In fact, if estimates are correct, it won’t even be around for another decade. Output from current wells is expected to fall steeply in 2024 and dry out in 2027. If that happens, the complicated network of pipelines criss-crossing the sea into Batangas and then north towards the capital will be empty. What options does the Philippines have?

Of course, Malampaya itself isn’t fully tapped. In fact, there is an undeveloped portion called Malampaya East that could hold up to 2.83 bcm of natural gas. If correct and commercialised properly, the lifespan of Malampaya could be extended into the early 2030s. However, the entire field lies in challenging deep waters. Global supermajors Shell and Chevron had the expertise to draw those volumes of hydrocarbons to the surface, but now they want out. Chevron exited Malampaya in November 2019, as part of an asset review to re-focus on shale, selling its 45% stake to local player Phoenix Petroleum that is part of the Udenna conglomerate. And now Shell, which is operator of Malampaya, wants out as well, offering up its own 45% stake as it starts rationalising its own portfolio. In a Covid-19 world, no major player wants to be holding on to a depleting asset, unless there are national issues at stake.

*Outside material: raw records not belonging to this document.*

(* ===== verification/DomainsSpec.v ===== *)
(** What the handlers of domains guarantee: a hostname is accepted in one normal
    form that is a well-formed DNS name, the record it asks for is within bounds,
    and a creation binds it, once, to the caller's http mapping. *)

From S2P Require Import Prelude StateError GoText GoNet Timestamps Schema Effects Logic Validation Sample Store Jobs Frames Sessions SessionsSpec Mappings MappingsSpec Domains Cloudflare.
From Stdlib Require Import Ascii String.
Open Scope Z_scope.

(** ** Names *)

Section Names.
Context `{UnicodeTables} `{Idna}.

(** A DNS name: two labels or more, each of 1 to 63 bytes and without a hyphen at
    its ends. *)
Definition dns_name (d : string) : Prop :=
  (2 <= List.length (SplitByte d "."))%nat /\
  forall label, label ∈ SplitByte d "." ->
    (1 <= String.length label <= 63)%nat /\ HasPrefix label "-" = false /\ HasSuffix label "-" = false.

Lemma valid_label_true label :
  valid_label label = true <->
  (1 <= String.length label <= 63)%nat /\ HasPrefix label "-" = false /\ HasSuffix label "-" = false.
Proof.
  unfold valid_label. rewrite !andb_true_iff, !negb_true_iff, !Nat.leb_le. tauto.
Qed.

Lemma normalizeDomain_Ok raw d :
  normalizeDomain raw = Ok d <->
  let host := TrimSuffix (ToLower (TrimSpace raw)) "." in
  host <> ""%string /\ (String.length host <= 253)%nat /\ ContainsAny host ["/"; "*"; "\"]%char = false /\
  idna_ToASCII host = Some d /\ dns_name d.
Proof.
  unfold normalizeDomain, dns_name. cbv zeta. set (host := TrimSuffix _ _). clearbody host.
  destruct (_ || _ || _) eqn:E.
  - split; [done|]. intros (Hn & Hl & Hc & _). rewrite (proj2 (String.eqb_neq _ _) Hn), Hc in E.
    cbn [orb] in E. rewrite orb_false_r in E. apply Nat.ltb_lt in E. lia.
  - apply orb_false_iff in E as [[Hn%String.eqb_neq Hl%Nat.ltb_ge]%orb_false_iff Hc].
    destruct (idna_ToASCII host) as [a|]; [|split; [done|by intros (_ & _ & _ & ? & _)]].
    destruct (Nat.ltb_spec (List.length (SplitByte a ".")) 2) as [Hlen|Hlen].
    + split; [done|]. intros (_ & _ & _ & [= ->] & ? & _). lia.
    + destruct (forallb valid_label (SplitByte a ".")) eqn:Hv.
      * rewrite forallb_forall in Hv. split.
        -- intros [= <-]. split_and!; try done. intros label Hin%list_elem_of_In.
           by apply valid_label_true, Hv.
        -- by intros (_ & _ & _ & [= ->] & _).
      * split; [done|]. intros (_ & _ & _ & [= <-] & _ & Hall). rewrite (proj2 (forallb_forall _ _)) in Hv; [done|].
        intros label Hin%list_elem_of_In. by apply valid_label_true, Hall.
Qed.

Lemma SplitByte_trailing r : exists w l, SplitByte (r ++ ".") "." = (w :: l ++ [""%string])%list.
Proof.
  induction r as [|c r (w & l & IH)]; [by exists ""%string, []|].
  rewrite append_cons. cbn [SplitByte]. rewrite IH.
  destruct (Ascii.eqb c "."); [exists ""%string, (w :: l); done|]. by exists (String c w), l.
Qed.

(** A DNS name does not end in a dot. *)
Lemma dns_name_no_dot d : dns_name d -> TrimSuffix d "." = d.
Proof.
  intros [_ Hl]. unfold TrimSuffix. destruct (HasSuffix d ".") eqn:E; [|done].
  apply HasSuffix_true in E as [r ->]. destruct (SplitByte_trailing r) as (w & l & Es).
  assert (""%string ∈ SplitByte (r ++ ".") ".") as Hin by (rewrite Es; set_solver).
  apply Hl in Hin as [Hin _]. simpl in Hin. lia.
Qed.

(** A hostname has one normal form.  The normal form of an accepted hostname
    is the IDNA form of the text without surrounding space, final dot and case,
    and a DNS name: two labels or more, each of 1 to 63 bytes and not begun or
    ended by a hyphen; exactly the texts with such a form, of at most 253 bytes
    and without a slash, a star or a backslash, are accepted; and, as IDNA maps
    its results to themselves, a normal form that is not over-long is its own. *)
Theorem normalizeDomain_normal_form raw d :
  (forall x y, idna_ToASCII x = Some y -> forallb_str graphic y = true /\ ToLower y = y /\
     ContainsAny y ["/"; "*"; "\"]%char = false /\ idna_ToASCII y = Some y) ->
  (normalizeDomain raw = Ok d <->
   let host := TrimSuffix (ToLower (TrimSpace raw)) "." in
   host <> ""%string /\ (String.length host <= 253)%nat /\ ContainsAny host ["/"; "*"; "\"]%char = false /\
   idna_ToASCII host = Some d /\ dns_name d) /\
  (normalizeDomain raw = Ok d -> (String.length d <= 253)%nat -> normalizeDomain d = Ok d).
Proof.
  intros Hidna. split; [apply normalizeDomain_Ok|].
  intros (_ & _ & _ & Ha & Hd)%normalizeDomain_Ok Hlen.
  destruct (Hidna _ _ Ha) as (Hg & Hlow & Hc & Hfix).
  apply normalizeDomain_Ok. rewrite TrimSpace_graphic, Hlow, dns_name_no_dot by done. cbv zeta.
  split_and!; try done. intros ->. destruct Hd as [Hd _]. simpl in Hd. lia.
Qed.

(** The record a domain asks for is within bounds.  An accepted intent has one
    of the three record types, a time to live of 60 to 86400 seconds and is
    proxied exactly in the mode [cloudflare_proxy]; an A record holds the text of
    an IPv4 address, an AAAA record that of an address which is not IPv4, and a
    CNAME a DNS name in normal form. *)
Theorem normalizeDNSIntent_bounds defaultContent req ty content ttl proxied :
  normalizeDNSIntent defaultContent req = Ok (ty, content, ttl, proxied) ->
  60 <= ttl <= 86400 /\ (dq_dns_ttl req = 0 -> ttl = 300) /\ (dq_dns_ttl req <> 0 -> ttl = dq_dns_ttl req) /\
  (proxied = true <-> dq_https_mode req = "cloudflare_proxy"%string) /\
  match ty with
  | DnsA => exists ip v4, ParseIP (TrimSpace (dq_dns_content req)) = Some ip /\ To4 ip = Some v4 /\
      content = IPString (v4_prefix ++ v4)%list
  | DnsAAAA => exists ip, ParseIP (TrimSpace (dq_dns_content req)) = Some ip /\ To4 ip = None /\
      content = IPString ip
  | DnsCNAME => dns_name content /\ exists raw, normalizeDomain raw = Ok content
  end.
Proof.
  unfold normalizeDNSIntent. cbv zeta. set (ttl0 := if dq_dns_ttl req =? 0 then 300 else dq_dns_ttl req).
  destruct (dns_type_of _) as [ty0|]; [|done].
  destruct (_ || _) eqn:E; [done|]. apply orb_false_iff in E as [E1%Z.ltb_ge E2%Z.ltb_ge].
  assert (forall P : Prop, P -> ttl = ttl0 -> proxied = String.eqb (dq_https_mode req) "cloudflare_proxy" ->
    60 <= ttl <= 86400 /\ (dq_dns_ttl req = 0 -> ttl = 300) /\ (dq_dns_ttl req <> 0 -> ttl = dq_dns_ttl req) /\
    (proxied = true <-> dq_https_mode req = "cloudflare_proxy"%string) /\ P) as Hmk.
  { intros P HP -> ->. rewrite String.eqb_eq. split_and!; try done; unfold ttl0.
    - by intros ->.
    - intros Hn. by rewrite (proj2 (Z.eqb_neq _ _) Hn). }
  clearbody ttl0. destruct ty0.
  - destruct (ParseIP _) as [ip|] eqn:Hp; cbn [mbind option_bind]; [|done].
    destruct (To4 ip) as [v4|] eqn:H4; [|done]. intros [= <- <- <- <-]. apply Hmk; [|done|done]. by exists ip, v4.
  - destruct (ParseIP _) as [ip|] eqn:Hp; [|done]. destruct (bool_decide _) eqn:H4; [|done].
    apply bool_decide_eq_true in H4. intros [= <- <- <- <-]. apply Hmk; [|done|done]. by exists ip.
  - destruct (normalizeDomain _) as [c|] eqn:Hn; [|done]. intros [= <- <- <- <-]. apply Hmk; [|done|done].
    split; [by apply normalizeDomain_Ok in Hn as (_ & _ & _ & _ & ?)|by eexists].
Qed.
End Names.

The natural candidate to acquire Shell’s departing stake would be PNOC, which is already 10% owner of Malampaya, since that would bring the disparate and minor upstream assets in the Philippines under more centralised control. PNOC has already expressed interest. Politically-connected Udenna also wants to expand, calling itself the ‘most suitable party’ to assume Shell’s interest (in Malampaya). And finally, San Miguel Corp, which owns and operates the power plants running on Malampaya gas (under service contracts that expire in 2022/24) is also keen to secure its crucial supply. On paper, all three are suitable suitors. In reality, however, none has the depth of technical expertise required to expand and explore Malampaya. They could be custodians of an expiring asset but may not be able to jolt it back to life.

Efforts by the Philippines to replace Malampaya have been not very successful, with only minor fields to show. Coupled with the country’s on-again, off-again showdown with China in the portion of the South China Sea that falls within the so-called ‘nine-dash line’, it is unlikely that a second Malampaya will ever be discovered very soon. Maritime confrontations have so far centred around fishing rights, but that’s only because no large hydrocarbon assets have been found in disputed waters. And, given Rodrigo Duterte’s current stand towards China, it is unlikely to change substantially.

Which leaves the Philippines one more option to replace Malampaya: LNG. The master plan for LNG centred around replacing and supplementing the infrastructure in Batangas with LNG receiving and regasification operations. Various versions of this plan have been floating around since the mid-2000s. In fact, the Philippine government reportedly came close to approving one of the several competing LNG project plans, some backed by international players, but most consisting of domestic firms, several times over the last ten years. But for some reason or other, no official order was ever issued. And time is running out.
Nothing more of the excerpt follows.